The COVID-19 pandemic highlighted the need for rapidly deployable, flexible vaccine platforms; particularly RNA which is now being explored for several other pathogens. DNA vaccines have potential advantages over RNA, including cost of manufacture, ease of storage and potentially lower reactogenicity. However, they have historically underperformed in large animals and human trials due to low immunogenicity. The interplay between antigen expression and the innate immune response impacts the overall immune response to DNA vaccines. Here, we explore the effect of altering non-coding 5' regions, on the immunogenicity of a closed linear DNA platform, Doggybone™ DNA (dbDNA^TM), produced by a rapid and scalable cell-free method. Using a mouse model, we found that enhancer sequences and DNA targeting sequences (DTS) increased influenza virus hemagglutinin (HA) expression and improved immune responses. Additional CpG motifs did not provide any immune benefit.
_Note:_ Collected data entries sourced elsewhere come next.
Lemma scalar_value_decodes t v :
  scalar_type t = true -> typed false t v -> ddecodes (deserialize_value t) (enc_value t v) (norm t v).
Proof.
  intros Ht Hv. destruct t; try done; destruct v; try done; cbn [typed] in Hv;
    cbn [deserialize_value enc_value norm].
  - by apply (ddecodes_map (rd read_bool) VlBool), ddecodes_rd, read_bool_decodes.
  - by apply (ddecodes_map (rd read_i8) VlInt8), ddecodes_rd, read_i8_decodes.
  - by apply (ddecodes_map (rd read_i16) VlInt16), ddecodes_rd, read_i16_decodes.
  - by apply (ddecodes_map (rd read_i32) VlInt32), ddecodes_rd, read_i32_decodes.
  - by apply (ddecodes_map (rd read_i64) VlInt64), ddecodes_rd, read_i64_decodes.
  - by apply (ddecodes_map (rd read_u8) VlUint8), ddecodes_rd, read_u8_decodes.
  - by apply (ddecodes_map (rd read_u16) VlUint16), ddecodes_rd, read_u16_decodes.
  - by apply (ddecodes_map (rd read_u32) VlUint32), ddecodes_rd, read_u32_decodes.
  - by apply (ddecodes_map (rd read_u64) VlUint64), ddecodes_rd, read_u64_decodes.
  - by apply (ddecodes_map (rd read_f32) VlFloat32), ddecodes_rd, read_f32_decodes.
  - by apply (ddecodes_map (rd read_f64) VlFloat64), ddecodes_rd, read_f64_decodes.
  - destruct Hv. by apply (ddecodes_map (rd read_string) VlString), ddecodes_rd, read_string_decodes.
  - destruct Hv. by apply (ddecodes_map (rd read_string) VlString), ddecodes_rd, read_string_decodes.
Qed.

Lemma deserialize_value_decodes t :
  forall v, typed false t v -> ddecodes (deserialize_value t) (enc_value t v) (norm t v).
Proof.
  apply (field_type_nested_ind (fun t => forall v, typed false t v ->
    ddecodes (deserialize_value t) (enc_value t v) (norm t v))); clear t.
  - intros t Ht v Hv. by apply scalar_value_decodes.
  - intros [tn p n fs h] IH v Hv. destruct v; try done. destruct m as [s' vs].
    destruct Hv as [Hs Hv]. cbn in Hs. subst s'.
    cbn [deserialize_value enc_value norm deserialize_message enc_message norm_message schema values].
    apply (ddecodes_map _ VlMessage).
    apply (ddecodes_map (deserialize_each deserialize_field fs) (from_values _)).
    apply deserialize_each_decodes. cbn [values] in Hv. rewrite all2_Forall2 in Hv.
    induction Hv as [|f v fs' vs Hv _ IHv]; [constructor|].
    cbn [fields] in IH. inversion_clear IH as [|?? H1 H2].
    constructor; [|by apply IHv]. rewrite enc_field_eq, norm_field_eq, field_typed_eq in *.
    intros pre post. cbn zeta. rewrite deserialize_field_eq. by apply H1.
  - intros t n IH v Hv. destruct v; try done. destruct Hv as [[<- Hf] Hv].
    cbn [deserialize_value]. rewrite with_capacity_fits by done. cbn [mbind res_bind].
    rewrite all_Forall in Hv. apply (ddecodes_map _ VlArray). apply deserialize_n_decodes.
    exact (Forall_impl _ _ _ Hv IH).
  - intros t IH v Hv. cbn [deserialize_value]. destruct (is_uint8 t) eqn:E.
    + destruct t; try done. destruct v; try done.
      * destruct Hv as [_ Hv].
        by apply (ddecodes_map (rd read_byte_sequence) VlBytes), ddecodes_rd, read_byte_sequence_decodes.
      * destruct Hv as [Hl Hv]. by apply (uint8_sequence_decodes false).
    + destruct v; try done; [by destruct t, Hv as (? & ?)|]. destruct Hv as [Hl Hv].
      cbn [enc_value norm]. rewrite E. by apply sequence_decodes.
  - intros t n IH v Hv. cbn [deserialize_value]. destruct (is_uint8 t) eqn:E.
    + destruct t; try done. destruct v; try done; [by destruct Hv|].
      destruct Hv as [Hl Hv]. by apply (uint8_sequence_decodes false).
    + destruct v; try done; [by destruct t, Hv as (? & ?)|]. destruct Hv as [Hl Hv].
      cbn [enc_value norm]. rewrite E. by apply sequence_decodes.
Qed.

(** Whatever follows the message is ignored. *)
Lemma deserialize_cdr_tail s m tail :
  message_typed false s m ->
  deserialize_cdr (CDR_HEADER_LE ++ enc_message s m 0%nat ++ tail) s = Ok (norm_message s m).
Proof.
  intros Hm.
  assert (ddecodes (fun r => '(m, r) ← deserialize_message s r; Ok (VlMessage m, r))
    (enc_message s m) (VlMessage (norm_message s m))) as Hd
    by exact (deserialize_value_decodes (TyMessage s) (VlMessage m) Hm).
  specialize (Hd [] tail). cbn zeta in Hd. cbn [length List.app Nat.add] in Hd. unfold deserialize_cdr.
  destruct (Nat.ltb_spec (length (CDR_HEADER_LE ++ enc_message s m 0%nat ++ tail)) 4) as [Hl|_];
    [cbn in Hl; lia|].
  set (body := enc_message s m 0%nat ++ tail) in *.
  change (slice (CDR_HEADER_LE ++ body) 0 4)
    with (slice (E := DynamicError) ([] ++ CDR_HEADER_LE ++ body) (length (@nil byte))
      (length (@nil byte) + length CDR_HEADER_LE)).
  rewrite slice_ok. cbn [mbind res_bind].
  replace (slice CDR_HEADER_LE 0 2) with (Ok (E := DynamicError) [x00; x01]) by done.
  cbn [mbind res_bind]. rewrite bool_decide_eq_true_2 by done. cbn [negb].
  replace (slice (CDR_HEADER_LE ++ body) 4 (length (CDR_HEADER_LE ++ body)))
    with (Ok (E := DynamicError) body).
  2: { pose proof (slice_ok (E := DynamicError) CDR_HEADER_LE body []) as Hs.
    rewrite app_nil_r in Hs. cbn [length CDR_HEADER_LE] in *. rewrite length_app. by rewrite <- Hs. }
  cbn [mbind res_bind]. unfold reader_new.
  destruct (deserialize_message s (mkReader body 0)) as [[m' r]|e|]; cbn in Hd |- *; by simplify_eq.
Qed.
We also found that the effect of non-coding sequences was target specific, with differing effects in influenza HA, SARS-CoV-2 Spike and eGFP constructs. To separate the effects of immune sensing of the DNA construct and the expression of the encoded antigen, we combined a separate CpG oligodeoxynucleotide (ODN) with the highest expressing DNA vaccine; we observed reduced expression, but higher inflammation resulting in equivalent immunogenicity. Further refinement is required to fully understand the interplay of factors required for the induction of protective immunity by DNA vaccines.